Compound interest is the kind of topic that gets called "the
eighth wonder of the world" in motivational graphics. The actual
math is mundane. The most common rules of thumb are subtly
wrong. And the most-shared retirement charts make assumptions
about return paths that real markets rarely deliver.
This isn't a takedown of compounding — it's a takedown of how
compounding gets explained. The reality is calmer and more
useful.
The basic formula isn't the whole story
The textbook compound formula is final = principal × (1 + r)^n.
That works perfectly if every year delivers exactly r.
Markets don't. Returns vary. The arithmetic average of yearly
returns and the actual compound return are not the same number.
Arithmetic vs geometric mean
Take an investment that returns +50% in year one and -50% in
year two.
- Arithmetic mean: (50% + (-50%)) / 2 = 0%. "Average return was zero."
- Geometric mean (actual outcome): start with $100, end at $150, then $75. The compound return is −25% over two years — about −13.4% per year.
The geometric mean is always ≤ the arithmetic mean, with
equality only when every return is identical. This gap is called
volatility drag or the variance penalty.
For a roughly stable broad-market portfolio, the gap is small
but not negligible — typically around 1–2% per year. For a
volatile asset (an individual small-cap, a leveraged ETF, a
single cryptocurrency), the gap can be much larger.
Why this matters in practice
Most "average return" figures you see in retail finance content
are arithmetic. The wealth you'd actually have is geometric.
Over decades, the difference compounds in the wrong direction.
A reasonable approximation: geometric ≈ arithmetic − (variance / 2).
That subtraction is the variance penalty in dollar form. Over
twenty or thirty years, it's the difference between a clean
projection and the path you'd actually live through.
The Rule of 72 (and where it fails)
"Years to double = 72 / interest rate." At 8%, money doubles in
about 9 years. The rule is a Taylor-series approximation that's
accurate around 6–10% and breaks down at higher rates.
- At 12%: rule says 6 years, actual ~6.1. Fine.
- At 20%: rule says 3.6 years, actual ~3.8. Off.
- At 50%: rule says 1.44 years, actual ~1.7. Misleading.
For low rates, the rule slightly overestimates the doubling
time. The "Rule of 70" is closer for very low rates; the "Rule
of 72" is the practical compromise because 72 has more divisors
and gives nicer mental arithmetic.
Sequence of returns risk
Two retirees with identical average returns can end up with very
different outcomes if the returns arrive in different orders.
If you retire just before a bad decade for equities and are
drawing down a portfolio, the drawdowns compound against you in
a way that doesn't reverse just because returns recover later.

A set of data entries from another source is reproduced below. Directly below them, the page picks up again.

(* ===== verification/Still.v ===== *)
(** * Kernel code does not touch saved kernel stacks

    The field [k_saved] of the kernel state records which kernel stacks hold
    a suspended call of [swtch].  Only the context switch itself changes it:
    between two switches every program of the model leaves it alone.  The
    tactic [still] shows this by going through the text of a program. *)

From S2P Require Import Prelude Kstate Spinlock Runqueue Sched Bytes Layout Kalloc Vm Printf Proc Console.
From S2P Require Import Syscall Trap.
#[local] Open Scope Z_scope.

(** from here to the next switch the saved stacks are [X], and likewise from
    each resumption on *)
Fixpoint still_run {A} (X : gset nat) (m : res kstate A) : Prop :=
  match m with
  | Done _ s => k_saved s = X
  | Stop _ => True
  | Swtch s k => k_saved s = X ∧ ∀ s', still_run (k_saved s') (k s')
  end.
Definition still {A} (m : KM A) : Prop := ∀ s, still_run (k_saved s) (m s).

(** ** Rules *)

Lemma still_run_bind {A B} (m : res kstate A) (k : A → KM B) : ∀ X,
  still_run X m → (∀ a, still (k a)) → still_run X (bindr m k).
Proof.
  induction m as [a s|e|s f IH]; intros X Hm Hk; simpl in *; [subst; apply Hk|done|].
  destruct Hm as [<- Hf]. split; [done|]. intros s'. by apply IH.
Qed.
Lemma still_bind {A B} (m : KM A) (k : A → KM B) : still m → (∀ a, still (k a)) → still (bind m k).
Proof. intros Hm Hk s. by apply still_run_bind. Qed.
Lemma still_ret {A} (a : A) : still (ret a).
Proof. by intros s. Qed.
Lemma still_stop {A} e : still (stop_with (A:=A) e).
Proof. by intros s. Qed.
Lemma still_gets {A} (f : kstate → A) : still (gets f).
Proof. by intros s. Qed.
Lemma still_get : still get.
Proof. by intros s. Qed.
Lemma still_modify f : (∀ s, k_saved (f s) = k_saved s) → still (modify f).
Proof. intros Hf s. apply Hf. Qed.
Lemma still_swtch : still swtch.
Proof. by intros s. Qed.
Lemma still_deref {A} (x : option A) : still (deref x).
Proof. by destruct x. Qed.
Lemma still_for_each {X} (l : list X) (f : X → KM unit) : (∀ x, still (f x)) → still (for_each l f).
Proof. intros Hf. induction l as [|x l IH]; simpl; [apply still_ret|by apply still_bind]. Qed.
Lemma still_for_find {X T} (l : list X) (f : X → KM (option T)) : (∀ x, still (f x)) → still (for_find l f).
Proof.
  intros Hf. induction l as [|x l IH]; simpl; [apply still_ret|].
  apply still_bind; [done|]. intros [v|]; [apply still_ret|done].
Qed.

Create HintDb still.
#[export] Hint Resolve still_ret still_stop still_gets still_get still_swtch still_deref : still.

Ltac head t := lazymatch t with ?f _ => head f | _ => t end.
(** go through the text of a program, unfolding its definitions *)
Ltac still :=
  repeat lazymatch goal with
    | |- still (bind _ _) => apply still_bind; [|intros ?]
    | |- still (for_each _ _) => apply still_for_each; intros ?
    | |- still (for_find _ _) => apply still_for_find; intros ?
    | |- still (modify _) => apply still_modify; intros ?; reflexivity
    | |- still (if ?b then _ else _) => destruct b
    | |- still (match ?x with _ => _ end) => destruct x
    | |- still ?m => first [solve [auto 2 with still] | let h := head m in progress (unfold h)]
    end.

(** ** Recursive functions *)

Lemma still_acquire l : still (acquire l).
Proof. still. Qed.
Lemma still_release l : still (release l).
Proof. still. Qed.
Lemma still_myproc : still myproc.
Proof. still. Qed.
#[export] Hint Resolve still_acquire still_release still_myproc : still.
Lemma still_dequeue_specific_loop n p l : ∀ prev curr, still (dequeue_specific_loop n p l prev curr).
Proof. induction n as [|n IH]; intros prev curr; cbn [dequeue_specific_loop]; still. Qed.
#[export] Hint Resolve still_dequeue_specific_loop : still.
Lemma still_wakeup c : still (wakeup c).
Proof. still. Qed.
Lemma still_sleep c l : still (sleep c l).
Proof. still. Qed.
Lemma still_killed p : still (killed p).
Proof. still. Qed.
#[export] Hint Resolve still_wakeup still_sleep still_killed : still.

Section code.
Context {SY : Symbols}.

Lemma still_kalloc : still kalloc.
Proof. still. Qed.
Lemma still_kfree pa : still (kfree pa).
Proof. still. Qed.
#[local] Hint Resolve still_kalloc still_kfree : still.
Lemma still_walk_levels ls : ∀ pt va alloc, still (walk_levels ls pt va alloc).
Proof. induction ls as [|l ls IH]; intros pt va alloc; cbn [walk_levels]; still. Qed.
#[local] Hint Resolve still_walk_levels : still.
Lemma still_mappages_loop n : ∀ pt a last pa perm, still (mappages_loop n pt a last pa perm).
Proof. induction n as [|n IH]; intros pt a last pa perm; cbn [mappages_loop]; still. Qed.
#[local] Hint Resolve still_mappages_loop : still.
Lemma still_uvmunmap_loop n : ∀ pt a e f, still (uvmunmap_loop n pt a e f).
Proof. induction n as [|n IH]; intros pt a e f; cbn [uvmunmap_loop]; still. Qed.
#[local] Hint Resolve still_uvmunmap_loop : still.
Lemma still_uvmalloc_loop n : ∀ pt a o nw x, still (uvmalloc_loop n pt a o nw x).
Proof. induction n as [|n IH]; intros pt a o nw x; cbn [uvmalloc_loop]; still. Qed.
#[local] Hint Resolve still_uvmalloc_loop : still.
Lemma still_freewalk_rec n : ∀ pt, still (freewalk_rec n pt).
Proof. induction n as [|n IH]; intros pt; cbn [freewalk_rec]; still. Qed.
#[local] Hint Resolve still_freewalk_rec : still.
Lemma still_uvmcopy_loop n : ∀ o nw i sz, still (uvmcopy_loop n o nw i sz).
Proof. induction n as [|n IH]; intros o nw i sz; cbn [uvmcopy_loop]; still. Qed.
#[local] Hint Resolve still_uvmcopy_loop : still.
Lemma still_copyout_loop n : ∀ pt va src len, still (copyout_loop n pt va src len).
Proof. induction n as [|n IH]; intros pt va src len; cbn [copyout_loop]; still. Qed.
#[local] Hint Resolve still_copyout_loop : still.
Lemma still_copyin_loop n : ∀ pt va len, still (copyin_loop n pt va len).
Proof. induction n as [|n IH]; intros pt va len; cbn [copyin_loop]; still. Qed.
#[local] Hint Resolve still_copyin_loop : still.
Lemma still_copyinstr_page n : ∀ q, still (copyinstr_page q n).
Proof. induction n as [|n IH]; intros q; cbn [copyinstr_page]; still. Qed.
#[local] Hint Resolve still_copyinstr_page : still.
Lemma still_copyinstr_loop n : ∀ pt va max, still (copyinstr_loop n pt va max).
Proof. induction n as [|n IH]; intros pt va max; cbn [copyinstr_loop]; still. Qed.
#[local] Hint Resolve still_copyinstr_loop : still.
Lemma still_printint x b sg : still (printint x b sg).
Proof. still. Qed.
#[local] Hint Resolve still_printint : still.
Lemma still_printf_loop n : ∀ fmt ap, still (printf_loop n fmt ap).
Proof. induction n as [|n IH]; intros [|c fmt] ap; cbn [printf_loop]; still. Qed.
#[local] Hint Resolve still_printf_loop : still.
Lemma still_printf fmt ap : still (printf fmt ap).
Proof. still. Qed.
#[local] Hint Resolve still_printf : still.
Lemma still_uvmfree pt sz : still (uvmfree pt sz).
Proof. still. Qed.
Lemma still_mappages pt va sz pa perm : still (mappages pt va sz pa perm).
Proof. still. Qed.
Lemma still_uvmunmap pt va n f : still (uvmunmap pt va n f).
Proof. still. Qed.
Lemma still_copyout pt va src : still (copyout pt va src).
Proof. still. Qed.
#[local] Hint Resolve still_uvmfree still_mappages still_uvmunmap still_copyout : still.

(** ** What the file system and the disk driver promise *)

Class FsStill {FS : FsOps} : Prop := {
  filedup_still f : still (filedup f); fileclose_still f : still (fileclose f);
  idup_still i : still (idup i); iput_still i : still (iput i);
  begin_op_still : still begin_op; end_op_still : still end_op;
  namei_still path : still (namei path); fsinit_still d : still (fsinit d);
  kexec_still path argv : still (kexec path argv)
}.
Class SysFileStill {SF : SysFileOps} : Prop := {
  sys_pipe_still : still sys_pipe; sys_read_still : still sys_read; sys_exec_still : still sys_exec;
  sys_fstat_still : still sys_fstat; sys_chdir_still : still sys_chdir; sys_dup_still : still sys_dup;
  sys_open_still : still sys_open; sys_write_still : still sys_write; sys_mknod_still : still sys_mknod;
  sys_unlink_still : still sys_unlink; sys_link_still : still sys_link; sys_mkdir_still : still sys_mkdir;
  sys_close_still : still sys_close
}.
Class DiskStill {DO : DiskOps} : Prop := { virtio_disk_intr_still : still virtio_disk_intr }.
#[local] Hint Resolve filedup_still fileclose_still idup_still iput_still begin_op_still end_op_still namei_still
  fsinit_still kexec_still sys_pipe_still sys_read_still sys_exec_still sys_fstat_still sys_chdir_still
  sys_dup_still sys_open_still sys_write_still sys_mknod_still sys_unlink_still sys_link_still sys_mkdir_still
  sys_close_still virtio_disk_intr_still : still.

Context {FS : FsOps} {FSs : FsStill} {SF : SysFileOps} {SFs : SysFileStill} {DO : DiskOps} {DOs : DiskStill}.

(** ** Processes, system calls and traps *)

Lemma still_freeproc p : still (freeproc p).
Proof. still. Qed.
#[local] Hint Resolve still_freeproc : still.
Lemma still_kfork : still kfork.
Proof. still. Qed.
Lemma still_kexit {A} n : still (kexit (A:=A) n).
Proof. still. Qed.
Lemma still_kwait_scan p a l : ∀ hk, still (kwait_scan p a l hk).
Proof. induction l as [|i l IH]; intros hk; cbn [kwait_scan]; still. Qed.
#[local] Hint Resolve still_kfork still_kexit still_kwait_scan : still.
Lemma still_kwait_loop n p a : still (kwait_loop n p a).
Proof. induction n as [|n IH]; cbn [kwait_loop]; still. Qed.
#[local] Hint Resolve still_kwait_loop : still.
Lemma still_prepare_return : still prepare_return.
Proof. still. Qed.
#[local] Hint Resolve still_prepare_return : still.
Lemma still_forkret : still forkret.
Proof. still. Qed.
Lemma still_pause_loop n t m : still (pause_loop n t m).
Proof. induction n as [|n IH]; cbn [pause_loop]; still. Qed.
Lemma still_cons_kill_line n : still (cons_kill_line n).
Proof. induction n as [|n IH]; cbn [cons_kill_line]; still. Qed.
#[local] Hint Resolve still_pause_loop still_cons_kill_line : still.
Lemma still_consoleintr c : still (consoleintr c).
Proof. still. Qed.
#[local] Hint Resolve still_consoleintr : still.
Lemma still_uartintr_loop n : still (uartintr_loop n).
Proof. induction n as [|n IH]; cbn [uartintr_loop]; still. Qed.
#[local] Hint Resolve still_uartintr_loop : still.
Lemma still_devintr : still devintr.
Proof. still. Qed.
#[local] Hint Resolve still_devintr : still.
Lemma still_kerneltrap : still kerneltrap.
Proof. still. Qed.
Lemma still_argraw n : still (argraw n).
Proof. still. Qed.
#[local] Hint Resolve still_argraw : still.
Lemma still_syscalls fuel junk n (f : KM Z) : mjoin (syscalls fuel junk !! n) = Some f → still f.
Proof.
  assert (Hall : Forall (λ o : option (KM Z), ∀ f, o = Some f → still f) (syscalls fuel junk)).
  { unfold syscalls. repeat constructor; intros g [= <-]; still. }
  rewrite Forall_lookup in Hall. destruct (syscalls fuel junk !! n) as [o|] eqn:Hn; simpl; [|done].
  intros ->. by eapply Hall.
Qed.
Lemma still_syscall fuel junk : still (syscall fuel junk).
Proof.
  unfold syscall. apply still_bind; [still|]. intros p. apply still_bind; [still|]. intros a7.
  match goal with |- context [if ?b then mjoin ?x else None] =>
    destruct (if b then mjoin x else None) as [f|] eqn:Hf end; [|still].
  apply still_bind; [|intros; still]. case_match; [|done]. by eapply still_syscalls.
Qed.
#[local] Hint Resolve still_syscall : still.
Lemma still_usertrap fuel junk : still (usertrap fuel junk).
Proof. still. Qed.
Lemma still_scheduler_iter : still scheduler_iter.
Proof. still. Qed.
End code.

The withdrawals from a depressed portfolio book the losses
permanently.
This is why fixed-rate retirement projections ("assume 7% return
forever") overstate the safety of withdrawal rates. The same 7%
delivered with realistic year-to-year variance gives a wider
distribution of outcomes, with the bad tail materially worse
than the smooth path implies.
The fix isn't to abandon compounding — it's to use stochastic
projections (Monte Carlo) instead of single-path ones,
especially near and during the withdrawal phase.
What the "start early" charts get right and wrong
The right part: time in the market matters. Contributing
consistently from age 25 to 35 (then nothing) often ends up with
more than contributing the same amount per year from 35 to 65,
assuming the same return path.
The misleading part: that calculation assumes a flat compound
return for the entire period. Real return paths have decades-
long regimes — some decades have been great for US equities,
some have been bad. The "start early" math is correct in
expectation; the actual outcome for any specific cohort depends
heavily on which decades they were contributing during.
The single most useful rule of thumb for back-of-envelope
compounding is: doubling at 7% takes ~10 years (slightly under),
quadrupling takes ~20, an 8x takes ~30. Memorize that grid and
you can sketch realistic outcomes without a calculator.
What this means for decisions
- Don't conflate the average return you read in marketing copy with the wealth path you'd actually experience. Volatility drag is small per year and large over decades.
- Don't use Monte Carlo for everything, but don't use single-path 7%-forever models when the answer matters. The smoothness hides risk.
- Time in the market is a real lever, but the magnitude depends on the regime you're contributing during, not just on the number of years.
Compounding is real, useful, and reliable. The mystification
around it is the problem.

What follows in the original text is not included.